Within the records below, reproduce without change the lines from the line that has "(** A history" through the line that has "Definition writers_sample : Writers", and only those.
*** Given entries ***
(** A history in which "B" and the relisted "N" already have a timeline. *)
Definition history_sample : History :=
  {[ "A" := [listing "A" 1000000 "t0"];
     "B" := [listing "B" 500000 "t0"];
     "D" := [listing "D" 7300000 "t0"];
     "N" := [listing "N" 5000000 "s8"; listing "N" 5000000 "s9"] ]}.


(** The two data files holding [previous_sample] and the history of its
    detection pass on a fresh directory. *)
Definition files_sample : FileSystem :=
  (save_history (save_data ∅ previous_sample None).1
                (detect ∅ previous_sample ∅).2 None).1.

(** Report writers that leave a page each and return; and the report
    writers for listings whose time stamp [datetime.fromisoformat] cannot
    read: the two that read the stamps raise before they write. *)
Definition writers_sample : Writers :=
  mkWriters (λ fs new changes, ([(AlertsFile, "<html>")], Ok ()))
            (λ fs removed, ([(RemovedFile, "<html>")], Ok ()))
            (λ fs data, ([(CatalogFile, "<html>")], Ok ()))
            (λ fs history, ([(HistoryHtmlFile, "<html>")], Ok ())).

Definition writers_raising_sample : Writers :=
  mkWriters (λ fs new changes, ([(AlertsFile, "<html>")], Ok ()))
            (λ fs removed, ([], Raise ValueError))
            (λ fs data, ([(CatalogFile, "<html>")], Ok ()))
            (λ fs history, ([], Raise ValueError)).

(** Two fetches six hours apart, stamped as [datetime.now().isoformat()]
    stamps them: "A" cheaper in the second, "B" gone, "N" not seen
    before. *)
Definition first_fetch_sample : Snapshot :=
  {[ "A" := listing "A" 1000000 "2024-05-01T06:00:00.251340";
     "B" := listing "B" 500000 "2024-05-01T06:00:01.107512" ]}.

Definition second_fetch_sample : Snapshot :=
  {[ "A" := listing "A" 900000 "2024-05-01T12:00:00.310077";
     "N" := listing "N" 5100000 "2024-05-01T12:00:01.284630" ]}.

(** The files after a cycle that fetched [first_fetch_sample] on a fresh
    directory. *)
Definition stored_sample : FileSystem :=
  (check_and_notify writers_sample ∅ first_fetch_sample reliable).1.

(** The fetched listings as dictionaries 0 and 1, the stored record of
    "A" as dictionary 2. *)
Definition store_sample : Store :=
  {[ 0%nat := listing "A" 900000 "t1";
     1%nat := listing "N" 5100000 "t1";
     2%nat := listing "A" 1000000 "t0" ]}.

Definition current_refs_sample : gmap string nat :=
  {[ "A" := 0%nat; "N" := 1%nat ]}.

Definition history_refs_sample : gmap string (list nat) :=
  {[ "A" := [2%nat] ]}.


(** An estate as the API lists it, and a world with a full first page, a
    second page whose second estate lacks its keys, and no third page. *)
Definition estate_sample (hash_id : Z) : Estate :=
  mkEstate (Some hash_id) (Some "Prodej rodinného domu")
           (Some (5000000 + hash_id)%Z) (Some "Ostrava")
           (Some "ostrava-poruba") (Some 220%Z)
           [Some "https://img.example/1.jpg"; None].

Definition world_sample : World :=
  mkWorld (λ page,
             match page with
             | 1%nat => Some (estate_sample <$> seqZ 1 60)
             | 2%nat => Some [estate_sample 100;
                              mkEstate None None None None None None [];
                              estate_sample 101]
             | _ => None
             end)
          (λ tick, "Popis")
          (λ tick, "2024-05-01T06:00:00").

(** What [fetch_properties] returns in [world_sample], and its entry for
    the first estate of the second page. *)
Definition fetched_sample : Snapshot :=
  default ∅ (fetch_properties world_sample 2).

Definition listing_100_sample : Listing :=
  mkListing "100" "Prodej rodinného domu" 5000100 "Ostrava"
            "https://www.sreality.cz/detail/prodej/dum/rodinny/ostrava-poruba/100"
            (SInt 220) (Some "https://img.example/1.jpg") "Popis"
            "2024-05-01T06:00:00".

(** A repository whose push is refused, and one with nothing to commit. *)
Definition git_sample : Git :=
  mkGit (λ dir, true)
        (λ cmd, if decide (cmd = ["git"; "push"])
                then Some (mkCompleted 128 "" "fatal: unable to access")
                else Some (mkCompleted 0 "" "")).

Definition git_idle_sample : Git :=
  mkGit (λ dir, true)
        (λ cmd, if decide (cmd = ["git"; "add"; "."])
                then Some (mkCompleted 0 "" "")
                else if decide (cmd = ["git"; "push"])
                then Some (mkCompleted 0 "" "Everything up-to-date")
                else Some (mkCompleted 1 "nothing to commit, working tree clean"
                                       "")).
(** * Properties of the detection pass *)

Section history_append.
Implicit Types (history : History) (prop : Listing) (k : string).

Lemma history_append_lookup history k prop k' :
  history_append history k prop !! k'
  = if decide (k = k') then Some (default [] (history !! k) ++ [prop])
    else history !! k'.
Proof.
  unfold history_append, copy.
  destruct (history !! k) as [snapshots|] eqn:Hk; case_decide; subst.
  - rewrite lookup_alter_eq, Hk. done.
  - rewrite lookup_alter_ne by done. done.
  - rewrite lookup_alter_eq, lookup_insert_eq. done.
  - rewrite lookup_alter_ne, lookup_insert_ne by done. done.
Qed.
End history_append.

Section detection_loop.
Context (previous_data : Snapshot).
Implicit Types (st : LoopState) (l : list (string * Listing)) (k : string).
*** End of Given entries ***
*** Given entries ***
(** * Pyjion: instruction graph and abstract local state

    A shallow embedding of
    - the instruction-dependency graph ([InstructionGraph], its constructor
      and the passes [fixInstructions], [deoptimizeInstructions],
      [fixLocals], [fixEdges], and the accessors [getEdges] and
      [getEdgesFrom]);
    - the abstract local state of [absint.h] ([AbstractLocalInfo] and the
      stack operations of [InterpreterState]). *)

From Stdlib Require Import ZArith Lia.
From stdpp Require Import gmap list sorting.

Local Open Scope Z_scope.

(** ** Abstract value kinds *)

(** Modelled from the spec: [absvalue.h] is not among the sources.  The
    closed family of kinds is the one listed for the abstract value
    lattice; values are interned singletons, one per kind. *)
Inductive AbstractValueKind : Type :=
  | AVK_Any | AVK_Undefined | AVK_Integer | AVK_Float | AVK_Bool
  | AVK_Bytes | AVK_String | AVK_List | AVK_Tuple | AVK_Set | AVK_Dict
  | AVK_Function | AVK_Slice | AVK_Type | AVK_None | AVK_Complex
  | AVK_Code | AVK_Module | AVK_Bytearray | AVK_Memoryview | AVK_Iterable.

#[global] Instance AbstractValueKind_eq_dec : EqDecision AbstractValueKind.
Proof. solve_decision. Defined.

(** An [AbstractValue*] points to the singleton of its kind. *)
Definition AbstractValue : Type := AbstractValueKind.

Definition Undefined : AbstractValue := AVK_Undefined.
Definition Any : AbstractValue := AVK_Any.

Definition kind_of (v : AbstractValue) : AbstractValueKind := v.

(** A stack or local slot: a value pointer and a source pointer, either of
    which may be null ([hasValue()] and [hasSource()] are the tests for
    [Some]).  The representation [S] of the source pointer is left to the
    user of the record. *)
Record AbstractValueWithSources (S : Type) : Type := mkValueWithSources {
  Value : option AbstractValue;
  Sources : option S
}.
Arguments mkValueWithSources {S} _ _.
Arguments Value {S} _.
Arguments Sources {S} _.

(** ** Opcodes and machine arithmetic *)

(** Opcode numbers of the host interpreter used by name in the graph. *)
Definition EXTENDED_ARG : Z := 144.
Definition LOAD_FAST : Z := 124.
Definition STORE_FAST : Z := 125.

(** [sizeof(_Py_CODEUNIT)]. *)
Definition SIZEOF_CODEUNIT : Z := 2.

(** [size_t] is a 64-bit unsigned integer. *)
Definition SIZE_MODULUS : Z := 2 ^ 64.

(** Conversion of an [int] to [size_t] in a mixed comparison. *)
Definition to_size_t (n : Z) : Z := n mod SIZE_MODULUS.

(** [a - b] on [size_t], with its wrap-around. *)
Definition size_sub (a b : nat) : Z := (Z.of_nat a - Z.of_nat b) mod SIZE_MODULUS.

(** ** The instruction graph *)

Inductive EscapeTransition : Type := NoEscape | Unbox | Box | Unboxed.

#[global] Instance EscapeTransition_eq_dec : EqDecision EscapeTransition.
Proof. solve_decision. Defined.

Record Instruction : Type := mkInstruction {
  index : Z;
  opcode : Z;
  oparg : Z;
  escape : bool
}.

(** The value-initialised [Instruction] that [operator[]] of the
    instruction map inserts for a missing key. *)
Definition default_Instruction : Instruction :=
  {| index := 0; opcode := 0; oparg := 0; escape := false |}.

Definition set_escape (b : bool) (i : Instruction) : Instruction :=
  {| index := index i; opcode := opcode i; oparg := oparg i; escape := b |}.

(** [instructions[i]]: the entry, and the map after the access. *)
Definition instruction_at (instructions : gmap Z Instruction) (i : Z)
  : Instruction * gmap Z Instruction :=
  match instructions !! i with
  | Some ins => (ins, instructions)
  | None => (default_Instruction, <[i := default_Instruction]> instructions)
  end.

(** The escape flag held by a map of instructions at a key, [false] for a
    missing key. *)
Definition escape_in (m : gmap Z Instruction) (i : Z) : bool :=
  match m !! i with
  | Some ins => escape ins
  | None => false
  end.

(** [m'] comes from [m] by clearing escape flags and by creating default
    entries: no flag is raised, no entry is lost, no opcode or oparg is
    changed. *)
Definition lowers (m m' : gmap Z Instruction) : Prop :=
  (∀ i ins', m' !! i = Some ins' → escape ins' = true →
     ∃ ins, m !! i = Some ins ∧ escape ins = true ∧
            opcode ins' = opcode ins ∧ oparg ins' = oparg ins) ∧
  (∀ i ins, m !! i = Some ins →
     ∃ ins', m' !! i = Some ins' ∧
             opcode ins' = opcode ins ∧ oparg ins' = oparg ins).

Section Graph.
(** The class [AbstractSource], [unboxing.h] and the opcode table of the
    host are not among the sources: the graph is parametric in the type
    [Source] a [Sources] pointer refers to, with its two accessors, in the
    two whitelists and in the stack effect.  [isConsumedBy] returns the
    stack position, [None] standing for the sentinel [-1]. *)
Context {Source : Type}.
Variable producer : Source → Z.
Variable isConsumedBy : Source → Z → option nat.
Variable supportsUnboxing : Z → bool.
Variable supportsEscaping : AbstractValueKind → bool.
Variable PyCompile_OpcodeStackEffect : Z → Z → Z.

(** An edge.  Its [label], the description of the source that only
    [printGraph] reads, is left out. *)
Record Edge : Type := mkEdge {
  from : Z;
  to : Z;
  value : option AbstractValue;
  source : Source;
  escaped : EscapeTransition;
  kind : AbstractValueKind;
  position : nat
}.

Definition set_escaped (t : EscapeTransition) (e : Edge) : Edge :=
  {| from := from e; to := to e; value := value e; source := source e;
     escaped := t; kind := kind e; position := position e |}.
*** End of Given entries ***
▸ Result for this task:
(** A history in which "B" and the relisted "N" already have a timeline. *)
Definition history_sample : History :=
  {[ "A" := [listing "A" 1000000 "t0"];
     "B" := [listing "B" 500000 "t0"];
     "D" := [listing "D" 7300000 "t0"];
     "N" := [listing "N" 5000000 "s8"; listing "N" 5000000 "s9"] ]}.


(** The two data files holding [previous_sample] and the history of its
    detection pass on a fresh directory. *)
Definition files_sample : FileSystem :=
  (save_history (save_data ∅ previous_sample None).1
                (detect ∅ previous_sample ∅).2 None).1.

(** Report writers that leave a page each and return; and the report
    writers for listings whose time stamp [datetime.fromisoformat] cannot
    read: the two that read the stamps raise before they write. *)
Definition writers_sample : Writers :=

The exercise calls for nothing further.